Aisle411 signed up more stores, including Shop 'n Save and Schnucks. Then Pettyjohn did something economic development officials in St. Louis hate to see. He opened a second office in Silicon Valley and moved himself there.
The draw of the coasts is strong on technology companies. Aisle411 has to collaborate with other software firms, and they were generally in California. Pettyjohn found himself flying there so often that he decided it was easier to move.
Silicon Valley is also the world capital for venture financing, the next level of funding his company will need. The Valley alone had $8.4 billion in venture capital investments this year, compared with $1.1 billion for the Midwest. The national total was $21.2 billion, according to PricewaterhouseCoopers and the National Venture Capital Association.
Still, St. Louis offers good talent cheaper than in California, he says, so he plans to keep an office here.
St. Louis has its own crop of venture capitalists, but they tend to concentrate on biotechnology. Especially for technology businesses, it's still easier to land venture capital in California.
Venture capital firms are funded by pension funds, endowments, other institutional investors and wealthy individuals. Those investors saw their own holdings shrink after the 2008 stock market crash, and so they've shrunk the amount they allocate to venture capital.
It's a national phenomenon with venture investment falling from $30.7 billion in 2007 to this year's $21.2 billion.
In turn, venture capital firms have shrunk the amount of time they are willing to hold an investment before cashing out.
That's bad news for drug or medical device developers, who spend long periods in development and human trials.

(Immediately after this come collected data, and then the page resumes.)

(* ===== verification/ObservationProps.v ===== *)
(** * Properties of observation

    Nothing is recorded without consent or against the redaction profile, a project
    neither sees nor changes what belongs to another, and a trace that is excluded is
    never used again. *)
From S2P Require Import Prelude Text Errors External Ids Stateful Evolution Observation.
#[local] Open Scope Z_scope.

(** ** Calls *)

Inductive ObservationCall :=
| CallEnable (project : ScopeId)
| CallAddTrace (trace : ExperienceTraceRef) (now : Z)
| CallAddPattern (pattern : PatternObservation) (now : Z)
| CallAddRecipe (recipe : Recipe) (now : Z)
| CallAddSkill (skill : SkillSuggestion) (now : Z)
| CallExclude (project : ScopeId) (id : string).
Definition observe (c : ObservationCall) : stateful ObservationModel ObservationError () :=
  match c with
  | CallEnable project => modify (enable project)
  | CallAddTrace trace now => add_trace trace now
  | CallAddPattern pattern now => add_pattern pattern now
  | CallAddRecipe recipe now => add_recipe recipe now
  | CallAddSkill skill now => add_skill skill now
  | CallExclude project id => exclude_trace project id
  end.
Definition project_of (c : ObservationCall) : ScopeId :=
  match c with
  | CallEnable project | CallExclude project _ => project
  | CallAddTrace trace _ => tr_project_id trace
  | CallAddPattern pattern _ => po_project_id pattern
  | CallAddRecipe recipe _ => re_project_id recipe
  | CallAddSkill skill _ => sk_project_id skill
  end.
Definition observe_all (calls : list ObservationCall) (m : ObservationModel) : ObservationModel :=
  foldl (λ m c, (observe c m).1) m calls.

(** ** What an accepted call means *)

Implicit Types (m : ObservationModel) (p : ScopeId) (t : ExperienceTraceRef).

(** A reference a suggestion may rest on: a usable trace, or a pattern of usable
    traces, of the project. *)
Definition supported m (now : Z) p (reference : string) : Prop :=
  usable m now p reference = true
  ∨ ∃ pattern, pattern ∈ om_patterns m ∧ po_project_id pattern = p ∧ po_pattern_id pattern = reference
      ∧ ∀ id, id ∈ po_trace_ref_ids pattern → usable m now p id = true.

Lemma usable_Some m now p id :
  usable m now p id = true ↔
  ∃ t, trace_of m p id = Some t ∧ trace_is_valid t = true ∧ trace_is_eligible now t = true.
Proof.
  unfold usable. destruct (trace_of m p id) as [t|]; cbn; [|naive_solver].
  rewrite andb_true_iff. naive_solver.
Qed.
Lemma usable_project m now p id : usable m now p id = true → is_some (om_traces m !! p) = true.
Proof. rewrite usable_Some. unfold trace_of. by intros (t & Ht & _); destruct (om_traces m !! p). Qed.
Lemma provenance_supported m p refs now :
  provenance_is_eligible m p refs now = true ↔ ∀ reference, reference ∈ refs → 
    usable m now p reference = true
    ∨ ∃ pattern, pattern ∈ om_patterns m ∧ po_project_id pattern = p ∧ po_pattern_id pattern = reference
      ∧ is_some (om_traces m !! p) = true ∧ ∀ id, id ∈ po_trace_ref_ids pattern → usable m now p id = true.
Proof.
  unfold provenance_is_eligible. rewrite forallb_True. apply forall_proper; intros reference.
  apply forall_proper; intros _. rewrite orb_true_iff, existsb_True. apply or_iff_compat_l.
  apply exist_proper; intros pattern.
  rewrite !andb_true_iff, bool_decide_eq_true, str_eq_true, forallb_True. tauto.
Qed.
Lemma provenance_is_supported m p refs now :
  provenance_is_eligible m p refs now = true → ∀ reference, reference ∈ refs → supported m now p reference.
Proof.
  rewrite provenance_supported. intros Hall reference Hin.
  destruct (Hall reference Hin) as [?|(pattern & ? & ? & ? & _ & ?)]; [by left|right; by exists pattern].
Qed.

(** The call has been accepted for these reasons, and this is what it did. *)
Definition accepted_call (c : ObservationCall) m m' : Prop :=
  match c with
  | CallEnable p => m' = enable p m
  | CallAddTrace t now =>
      tr_project_id t ∈ om_enabled m ∧ trace_is_valid t = true ∧ trace_is_eligible now t = true
      ∧ trace_of m (tr_project_id t) (tr_trace_ref_id t) = None
      ∧ m' = set_traces (<[tr_project_id t := <[tr_trace_ref_id t := t]>
               (default ∅ (om_traces m !! tr_project_id t))]> (om_traces m)) m
  | CallAddPattern pattern now =>
      po_project_id pattern ∈ om_enabled m
      ∧ po_trace_ref_ids pattern ≠ [] ∧ vec_len (po_trace_ref_ids pattern) ≤ MAX_TRACE_REFERENCES
      ∧ (∀ id, id ∈ po_trace_ref_ids pattern → usable m now (po_project_id pattern) id = true)
      ∧ (∀ e, e ∈ om_patterns m → po_project_id e = po_project_id pattern → po_pattern_id e ≠ po_pattern_id pattern)
      ∧ m' = push_pattern pattern m
  | CallAddRecipe recipe now =>
      re_project_id recipe ∈ om_enabled m ∧ recipe_is_valid recipe = true
      ∧ (∀ reference, reference ∈ re_provenance_refs recipe → supported m now (re_project_id recipe) reference)
      ∧ (∀ e, e ∈ om_recipes m → re_project_id e = re_project_id recipe → re_recipe_id e ≠ re_recipe_id recipe)
      ∧ m' = push_recipe recipe m
  | CallAddSkill skill now =>
      sk_project_id skill ∈ om_enabled m
      ∧ (∃ recipe, recipe ∈ om_recipes m ∧ re_recipe_id recipe = sk_recipe_id skill
           ∧ re_project_id recipe = sk_project_id skill
           ∧ ∀ reference, reference ∈ re_provenance_refs recipe → supported m now (sk_project_id skill) reference)
      ∧ 0 < str_len (sk_instructions skill) ≤ MAX_SKILL_INSTRUCTION_BYTES
      ∧ (∀ e, e ∈ om_skills m → sk_project_id e = sk_project_id skill → sk_skill_id e ≠ sk_skill_id skill)
      ∧ m' = push_skill skill m
  | CallExclude p id =>
      is_Some (trace_of m p id) ∧ m' = set_traces (alter (alter set_excluded id) p (om_traces m)) m
  end.

Lemma post_require_enabled p m Q R :
  post (require_enabled p) m Q R ↔ if bool_decide (p ∈ om_enabled m) then Q () m else R Disabled m.
Proof. unfold require_enabled, is_enabled. post_run. by case_bool_decide. Qed.
#[local] Hint Rewrite @post_require_enabled : post.

Lemma str_nonempty_len (s : string) : str_is_empty s = false → 0 < str_len s.
Proof.
  intros Hs. assert (0 ≤ str_len s) by (unfold str_len; lia). assert (str_len s ≠ 0); [|lia].
  intros Hz%str_is_empty_len. by rewrite Hz in Hs.
Qed.
Lemma observe_post c m :
  post (observe c) m (λ _ m', accepted_call c m m') (λ _ m', m' = m).
Proof.
  destruct c as [p|t now|pattern now|recipe now|skill now|p id]; cbn [observe accepted_call].
  - by post_run.
  - unfold add_trace. post_run. case_bool_decide as He; [|done]. post_run.
    destruct (trace_is_valid t) eqn:Hv; cbn [negb]; post_run; [|done].
    destruct (trace_is_eligible now t) eqn:Hel; cbn [negb]; post_run; [|done].
    destruct (is_some (_ !! tr_trace_ref_id t)) eqn:Hd; post_run.
    + unfold is_some in Hd. destruct (om_traces m !! tr_project_id t) as [traces|] eqn:Ht; [|done].
      destruct m. unfold set_traces. cbn in *. f_equal. by apply insert_id.
    + split_and!; [done..| |].
      * unfold trace_of. destruct (om_traces m !! tr_project_id t); [by apply is_some_false|done].
      * done.
  - unfold add_pattern. post_run. case_bool_decide as He; [|done]. post_run.
    destruct (_ || _) eqn:Hshape; post_run; [done|].
    destruct (is_some (om_traces m !! po_project_id pattern)) eqn:Hp; cbn [negb]; post_run; [|done].
    destruct (for_each _ _) as [[]|e] eqn:Hall; post_run; [|done].
    destruct (existsb _ _) eqn:Hdup; post_run; [done|].
    rewrite !orb_false_iff in Hshape. destruct Hshape as (((Hne & Hmax%Z.ltb_ge) & _) & _).
    apply for_each_Ok in Hall. rewrite Forall_forall in Hall.
    split_and!; [done|by apply vec_is_empty_false|done| | |done].
    + intros id Hid. specialize (Hall id Hid). unfold check_pattern_trace in Hall. apply usable_Some.
      destruct (trace_of m _ id) as [t|]; [|done].
      apply fail_if_Ok, negb_false_iff, andb_prop in Hall as [? ?]. by exists t.
    + intros e Hin Hproj Heq. pose proof (proj1 (existsb_False _ _) Hdup e Hin) as Hf. cbn in Hf.
      by rewrite Hproj, Heq, bool_decide_eq_true_2, (proj2 (str_eq_true _ _)) in Hf.
  - unfold add_recipe. post_run. case_bool_decide as He; [|done]. post_run.
    destruct (recipe_is_valid recipe) eqn:Hv; cbn [negb]; post_run; [|done].
    destruct (provenance_is_eligible _ _ _ _) eqn:Hprov; cbn [negb]; post_run; [|done].
    destruct (existsb _ (om_recipes m)) eqn:Hdup; post_run; [done|].
    split_and!; [done|done|by apply provenance_is_supported| |done].
    intros e Hin Hproj Heq. pose proof (proj1 (existsb_False _ _) Hdup e Hin) as Hf. cbn in Hf.
    by rewrite Hproj, Heq, bool_decide_eq_true_2, (proj2 (str_eq_true _ _)) in Hf.
  - unfold add_skill. post_run. case_bool_decide as He; [|done]. post_run.
    destruct (List.find _ _) as [recipe|] eqn:Hf; cbn [ok_or]; post_run; [|done].
    apply find_some in Hf as [Hin%list_elem_of_In Hf].
    apply andb_prop in Hf as [Hid%str_eq_true Hproj%bool_decide_eq_true].
    destruct (provenance_is_eligible _ _ _ _) eqn:Hprov; cbn [negb]; post_run; [|done].
    destruct (_ || _) eqn:Hshape; post_run; [done|]. destruct (existsb _ _) eqn:Hdup; post_run; [done|].
    apply orb_false_iff in Hshape as [Hne Hmax%Z.ltb_ge].
    split_and!; [done| |by apply str_nonempty_len|done| |done].
    + exists recipe. split_and!; [done..|]. rewrite <-Hproj. by apply provenance_is_supported.
    + intros e Hine Hproje Heq. pose proof (proj1 (existsb_False _ _) Hdup e Hine) as Hf. cbn in Hf.
      by rewrite Hproje, Heq, bool_decide_eq_true_2, (proj2 (str_eq_true _ _)) in Hf.
  - unfold exclude_trace. post_run. destruct (trace_of m p id) as [t|] eqn:Ht; post_run; [|done].
    by split; [eexists|].
Qed.

(** ** Projects are isolated *)

(** What one project has in the model. *)
Record ProjectView := MkView {
  pv_enabled : bool;
  pv_traces : option (gmap string ExperienceTraceRef);
  pv_patterns : list PatternObservation;
  pv_recipes : list Recipe;
  pv_skills : list SkillSuggestion
}.
Definition view m p : ProjectView :=
  MkView (is_enabled p m) (om_traces m !! p)
    (filter (λ x, po_project_id x = p) (om_patterns m))
    (filter (λ x, re_project_id x = p) (om_recipes m))
    (filter (λ x, sk_project_id x = p) (om_skills m)).
(** [CrossProject] and [Ineligible] both refuse; which of them depends on what the
    other projects have. *)
Definition refusal (r : result ObservationError ()) : result ObservationError () :=
  match r with Err CrossProject => Err Ineligible | _ => r end.

Section runs.
Context {S E : Type}.
Lemma run_throw_if {B} c (e : E) (k : () → stateful S E B) s :
  (throw_if c e ≫= k) s = if c then (s, Err e) else k () s.
Proof. by destruct c. Qed.
Lemma run_lift {A B} (r : result E A) (k : A → stateful S E B) s :
  (lift r ≫= k) s = match r with Ok a => k a s | Err e => (s, Err e) end.
Proof. by destruct r. Qed.
Lemma run_gets {A B} (f : S → A) (k : A → stateful S E B) s : (gets f ≫= k) s = k (f s) s.
Proof. done. Qed.
Lemma run_modify {B} (f : S → S) (k : () → stateful S E B) s : (modify f ≫= k) s = k () (f s).
Proof. done. Qed.
End runs.
Lemma run_require_enabled {B} p (k : () → stateful ObservationModel ObservationError B) m :
  (require_enabled p ≫= k) m = if is_enabled p m then k () m else (m, Err Disabled).
Proof.
  unfold require_enabled, mbind, stateful_bind, gets, throw_if. by destruct (is_enabled p m).
Qed.
#[local] Hint Rewrite @run_throw_if @run_lift @run_gets @run_modify @run_require_enabled : run.
(* ===== verification/ViewerDocumentProps.v ===== *)
(** * Properties of viewer documents

    What an accepted document or command result can contain, said without the order
    and the shape of the checks. *)
From S2P Require Import Prelude Text Errors External Contribution ViewerDocument.
#[local] Open Scope Z_scope.

(** ** The contract *)

Definition control_char (c : Z) : Prop := c < 32 ∨ 127 ≤ c ≤ 159.
Definition bidi_char (c : Z) : Prop := c ∈ [1564; 8206; 8207] ∨ 8234 ≤ c ≤ 8238 ∨ 8294 ≤ c ≤ 8297.

(** A label: one line, trimmed. *)
Record label_ok (maximum : Z) (s : string) : Prop := {
  lb_nonempty : s ≠ "";
  lb_trimmed : str_trim s = s;
  lb_len : str_len s ≤ maximum;
  lb_chars : ∀ c, c ∈ chars s → ¬ control_char c ∧ ¬ bidi_char c
}.
(** A text: line breaks and tabs are the only controls. *)
Record text_ok (maximum : Z) (s : string) : Prop := {
  tx_len : str_len s ≤ maximum;
  tx_nul : byte_of 0 ∉ str_bytes s;
  tx_chars : ∀ c, c ∈ chars s → ¬ bidi_char c ∧ (control_char c → c ∈ [9; 10; 13])
}.
(** The text does not speak for the application. *)
Definition no_reserved_term (s : string) : Prop :=
  ∀ term, term ∈ reserved_terms → ¬ ∃ a b, str_bytes (str_to_lowercase s) = a ++ str_bytes term ++ b.
(** A name that is no path: letters, digits, [_], [-] and [.]. *)
Definition token_ok (maximum : Z) (byte_ok : ascii → bool) (s : string) : Prop :=
  0 < str_len s ≤ maximum ∧ ∀ b, b ∈ str_bytes s → byte_ok b = true.

Definition block_ok (block : ViewerBlockV1) : Prop :=
  match block with
  | Text text | Notice _ text => text_ok MAX_VIEWER_TEXT_BYTES text
  | Code code language =>
      text_ok MAX_VIEWER_TEXT_BYTES code ∧ (∀ l, language = Some l → token_ok 32 language_byte l)
  | KeyValue items =>
      vec_len items ≤ MAX_VIEWER_KEY_VALUE_ITEMS
      ∧ ∀ item, item ∈ items → label_ok 1024 (kv_key item) ∧ text_ok MAX_VIEWER_TEXT_BYTES (kv_value item)
  | Table columns rows =>
      1 ≤ vec_len columns ≤ MAX_VIEWER_TABLE_COLUMNS ∧ vec_len rows ≤ MAX_VIEWER_TABLE_ROWS
      ∧ (∀ column, column ∈ columns → label_ok 1024 column)
      ∧ ∀ row, row ∈ rows → length row = length columns ∧ ∀ cell, cell ∈ row → text_ok MAX_VIEWER_TEXT_BYTES cell
  | ArtifactImageRef artifact_id media_type alt =>
      token_ok 128 artifact_byte artifact_id ∧ media_type ∈ image_media_types ∧ label_ok 1024 alt
  end.
Record document_ok `{ViewerSerde} (d : ViewerDocumentV1) : Prop := {
  dc_contract : vd_contract d = PLUGIN_VIEWER_DOCUMENT_CONTRACT;
  dc_title : label_ok 128 (vd_title d);
  dc_trusted : no_reserved_term (vd_title d);
  dc_count : vec_len (vd_blocks d) ≤ MAX_VIEWER_BLOCKS;
  dc_blocks : ∀ block, block ∈ vd_blocks d → block_ok block;
  dc_size : ∃ bytes, document_to_vec d = Some bytes ∧ vec_len bytes ≤ MAX_VIEWER_DOCUMENT_JSON_BYTES
}.
Definition result_ok `{ViewerSerde} (r : PluginCommandResultV1) : Prop :=
  match r with
  | Notification message => text_ok 1024 message ∧ no_reserved_term message
  | ResultDocument document => document_ok document
  | ArtifactRef artifact_id => token_ok 128 artifact_byte artifact_id
  end.

(** ** The checks decide it *)

Lemma is_control_char c : is_control c = true ↔ control_char c.
Proof. unfold is_control, control_char. rewrite orb_true_iff, andb_true_iff. lia. Qed.
Lemma is_bidi_char c : is_bidi_control c = true ↔ bidi_char c.
Proof.
  unfold is_bidi_control, bidi_char. rewrite !orb_true_iff, !andb_true_iff, !elem_of_cons, elem_of_nil, !Z.eqb_eq. lia.
Qed.
Lemma no_bidi s : contains_bidi_override s = false ↔ ∀ c, c ∈ chars s → ¬ bidi_char c.
Proof. unfold contains_bidi_override. rewrite existsb_False. setoid_rewrite <-is_bidi_char. by setoid_rewrite not_true_iff_false. Qed.
Lemma validate_single_line_Ok s maximum label : validate_single_line s maximum label = Ok () ↔ label_ok maximum s.
Proof.
  unfold validate_single_line. rewrite fail_if_Ok, !orb_false_iff, negb_false_iff, str_eq_true, no_bidi, existsb_False,
    Z.ltb_ge. unfold str_is_empty. rewrite bool_decide_eq_false.
  setoid_rewrite <-not_true_iff_false. setoid_rewrite is_control_char.
  split; [intros ((((? & ?) & ?) & ?) & ?); split; naive_solver|intros [? ? ? ?]; naive_solver].
Qed.
Lemma validate_display_text_Ok s maximum label : validate_display_text s maximum label = Ok () ↔ text_ok maximum s.
Proof.
  unfold validate_display_text. rewrite fail_if_Ok, !orb_false_iff, no_bidi, existsb_False, Z.ltb_ge, str_contains_false.
  assert (Hc : ∀ c, contains_disallowed_control c = false ↔ (control_char c → c ∈ [9; 10; 13])).
  { intros c. unfold contains_disallowed_control. rewrite andb_false_iff, negb_false_iff, !orb_true_iff,
      !elem_of_cons, elem_of_nil, !Z.eqb_eq, <-is_control_char. destruct (is_control c); naive_solver. }
  setoid_rewrite Hc. split; [intros (((? & ?) & ?) & ?); split; naive_solver|intros [? ? ?]; naive_solver].
Qed.
Lemma validate_not_trusted_Ok s label : validate_not_trusted_surface_text s label = Ok () ↔ no_reserved_term s.
Proof.
  unfold validate_not_trusted_surface_text, no_reserved_term. rewrite fail_if_Ok, existsb_False.
  setoid_rewrite <-not_true_iff_false. by setoid_rewrite str_contains_str_true.
Qed.
Lemma token_ok_iff s maximum byte_ok :
  str_is_empty s || (maximum <? str_len s) || negb (forallb byte_ok (str_bytes s)) = false ↔ token_ok maximum byte_ok s.
Proof.
  rewrite !orb_false_iff, negb_false_iff, forallb_True, Z.ltb_ge. unfold token_ok.
  pose proof (str_len_nonneg s). pose proof (str_is_empty_len s). destruct (str_is_empty s); naive_solver lia.
Qed.
Lemma invalid_language_false l : invalid_language l = false ↔ token_ok 32 language_byte l.
Proof. apply token_ok_iff. Qed.
Lemma invalid_artifact_id_false i : invalid_artifact_id i = false ↔ token_ok 128 artifact_byte i.
Proof. apply token_ok_iff. Qed.
Lemma vec_len_one {A} (l : list A) : vec_is_empty l = false ↔ 1 ≤ vec_len l.
Proof. unfold vec_len. destruct l; cbn; [|split; [lia|done]]. split; [done|lia]. Qed.
Lemma for_each_elem {A} (body : A → result string ()) (P : A → Prop) l :
  (∀ x, body x = Ok () ↔ P x) → for_each body l = Ok () ↔ ∀ x, x ∈ l → P x.
Proof. intros Hb. rewrite for_each_Ok, Forall_forall. by setoid_rewrite Hb. Qed.

Lemma validate_row_Ok columns row : validate_row columns row = Ok () ↔
  length row = length columns ∧ ∀ cell, cell ∈ row → text_ok MAX_VIEWER_TEXT_BYTES cell.
Proof.
  unfold validate_row. rewrite bind_unit_Ok_iff, fail_if_Ok, negb_false_iff, Z.eqb_eq.
  rewrite (for_each_elem _ _ _ (λ cell, validate_display_text_Ok cell _ _)). unfold vec_len. by rewrite Nat2Z.inj_iff.
Qed.
Lemma validate_block_Ok block : validate_block block = Ok () ↔ block_ok block.
Proof.
  destruct block as [text|code language|items|columns rows|tone text|artifact_id media_type alt];
    cbn [validate_block block_ok]; rewrite ?bind_unit_Ok_iff, ?fail_if_Ok.
  - apply validate_display_text_Ok.
  - rewrite validate_display_text_Ok. apply and_iff_compat_l. destruct language as [l|]; cbn; [|naive_solver].
    rewrite invalid_language_false. naive_solver.
  - rewrite Z.ltb_ge. apply and_iff_compat_l, for_each_elem. intros item.
    by rewrite bind_unit_Ok_iff, validate_single_line_Ok, validate_display_text_Ok.
  - rewrite orb_false_iff, vec_len_one, !Z.ltb_ge.
    rewrite (for_each_elem _ _ _ (λ c, validate_single_line_Ok c _ _)), (for_each_elem _ _ _ (validate_row_Ok columns)).
    tauto.
  - apply validate_display_text_Ok.
  - by rewrite invalid_artifact_id_false, negb_false_iff, bool_decide_eq_true, validate_single_line_Ok.
Qed.

Section serde.
Context `{SerdeNumber, !SerdeToVec, !ViewerSerde}.

Lemma validate_document_Ok d : validate_document d = Ok () ↔ document_ok d.
Proof.
  unfold validate_document. rewrite !bind_unit_Ok_iff, !fail_if_Ok, negb_false_iff, str_eq_true, Z.ltb_ge.
  rewrite validate_single_line_Ok, validate_not_trusted_Ok, (for_each_elem _ _ _ validate_block_Ok), bind_Ok_iff.
  setoid_rewrite ok_or_Ok. setoid_rewrite fail_if_Ok. setoid_rewrite Z.ltb_ge.
  split; [intros (? & ? & ? & ? & ? & ?); by split|intros []; tauto].
Qed.
Lemma validate_command_result_Ok r : validate_command_result r = Ok () ↔ result_ok r.
Proof.
  destruct r; cbn [validate_command_result result_ok].
  - by rewrite bind_unit_Ok_iff, validate_display_text_Ok, validate_not_trusted_Ok.
  - apply validate_document_Ok.
  - by rewrite fail_if_Ok, invalid_artifact_id_false.
Qed.
(** Reading a value: bounded, well-formed JSON first, then the checks. *)
Definition reads {A} (from_value : Value → option A) (value : Value) (a : A) : Prop :=
  (∃ bytes, to_vec value = Ok bytes ∧ vec_len bytes ≤ MAX_VIEWER_DOCUMENT_JSON_BYTES) ∧ from_value value = Some a.

Lemma parse_document_Ok value d :
  parse_document value = Ok d ↔ reads document_from_value value d ∧ document_ok d.
Proof.
  unfold parse_document, reads. rewrite bind_Ok_iff. setoid_rewrite map_err_Ok. setoid_rewrite bind_unit_Ok_iff.
  setoid_rewrite fail_if_Ok. setoid_rewrite Z.ltb_ge. setoid_rewrite bind_Ok_iff. setoid_rewrite ok_or_Ok.
  setoid_rewrite bind_unit_Ok_iff. setoid_rewrite validate_document_Ok. naive_solver.
Qed.
Lemma parse_command_result_Ok value r :
  parse_command_result value = Ok r ↔ reads command_result_from_value value r ∧ result_ok r.
Proof.
  unfold parse_command_result, reads. rewrite bind_Ok_iff. setoid_rewrite map_err_Ok. setoid_rewrite bind_unit_Ok_iff.
  setoid_rewrite fail_if_Ok. setoid_rewrite Z.ltb_ge. setoid_rewrite bind_Ok_iff. setoid_rewrite ok_or_Ok.
  setoid_rewrite bind_unit_Ok_iff. setoid_rewrite validate_command_result_Ok. naive_solver.
Qed.
End serde.

Lemma artifact_image_refs_elem d id media_type : (id, media_type) ∈ artifact_image_refs d ↔
  ∃ alt, ArtifactImageRef id media_type alt ∈ vd_blocks d.
Proof.
  unfold artifact_image_refs. rewrite list_elem_of_omap. split.
  - intros (block & Hin & Hb). destruct block; simplify_eq. eauto.
  - intros (alt & Hin). by exists (ArtifactImageRef id media_type alt).
Qed.
Lemma artifact_byte_no_path : artifact_byte "/" = false ∧ artifact_byte "\" = false ∧ artifact_byte ":" = false.
Proof. by vm_compute. Qed.

(** C32: a value is accepted as a viewer document or a command result exactly when it is
    small enough, has the shape and meets the contract: bounded numbers of blocks, rows,
    columns and bytes, tables that are rectangular, no control or bidirectional
    characters, no title or notification in the application's name; and the artifacts a
    document asks for are images of a known type, named by tokens that are no paths. *)
Theorem viewer_payloads_correct `{SerdeNumber, !SerdeToVec, !ViewerSerde} (value : Value) :
  (∀ d, parse_document value = Ok d ↔ reads document_from_value value d ∧ document_ok d)
  ∧ (∀ r, parse_command_result value = Ok r ↔ reads command_result_from_value value r ∧ result_ok r)
  ∧ (∀ d id media_type, parse_document value = Ok d → (id, media_type) ∈ artifact_image_refs d →
       media_type ∈ image_media_types ∧ token_ok 128 artifact_byte id
       ∧ ∀ separator, separator ∈ ["/"; "\"; ":"]%char → separator ∉ str_bytes id).
Proof.
  split_and!; [intros d; apply parse_document_Ok|intros r; apply parse_command_result_Ok|].
  intros d id media_type [_ Hd]%parse_document_Ok (alt & Hin)%artifact_image_refs_elem.
  destruct (dc_blocks _ Hd _ Hin) as (Hid & ? & _). split_and!; [done|done|].
  intros sep Hsep Hin'%(proj2 Hid). destruct artifact_byte_no_path as (? & ? & ?).
  rewrite !elem_of_cons, elem_of_nil in Hsep. naive_solver congruence.
Qed.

"I've never seen the so-called valley of death between technology coming out of the universities and getting commercialized as wide as it is now," said Thomas Melzer, managing director at RiverVest Venture Partners, a St. Louis venture firm which has invested $164 million. "The venture industry has shifted further out on the food chain and is looking at later-stage operations."
That means that medical products usually must be into the human or animal testing stage before venture capital will commit. "It's a very tough sale," says Melzer, whose firm invests in medical ventures.
Investment has become so hard to get that he worries that it may choke off the pipeline of medical innovation as early-stage ventures are denied funding.
The national cutback is not as hard on technology entrepreneurs, who often have a shorter path to profitability. But new tech firms in St. Louis face another problem: Most venture firms here won't touch them.
RiverVest, Prologue Ventures and Oakwood Medical Investors, all in St. Louis, specialize in medical ventures. Advantage Capital takes a broader view, and uses state tax credits to favor entrepreneurs in lower-income neighborhoods.
St. Louis lacks venture capital focused on information technology, such as computers and software.
"I don't think there's a single venture capital fund in Missouri that specializes in (information) technology," says Sinecuse of Capital Innovators.
And that may mean more entrepreneurs like Pettyjohn moving to Silicon Valley.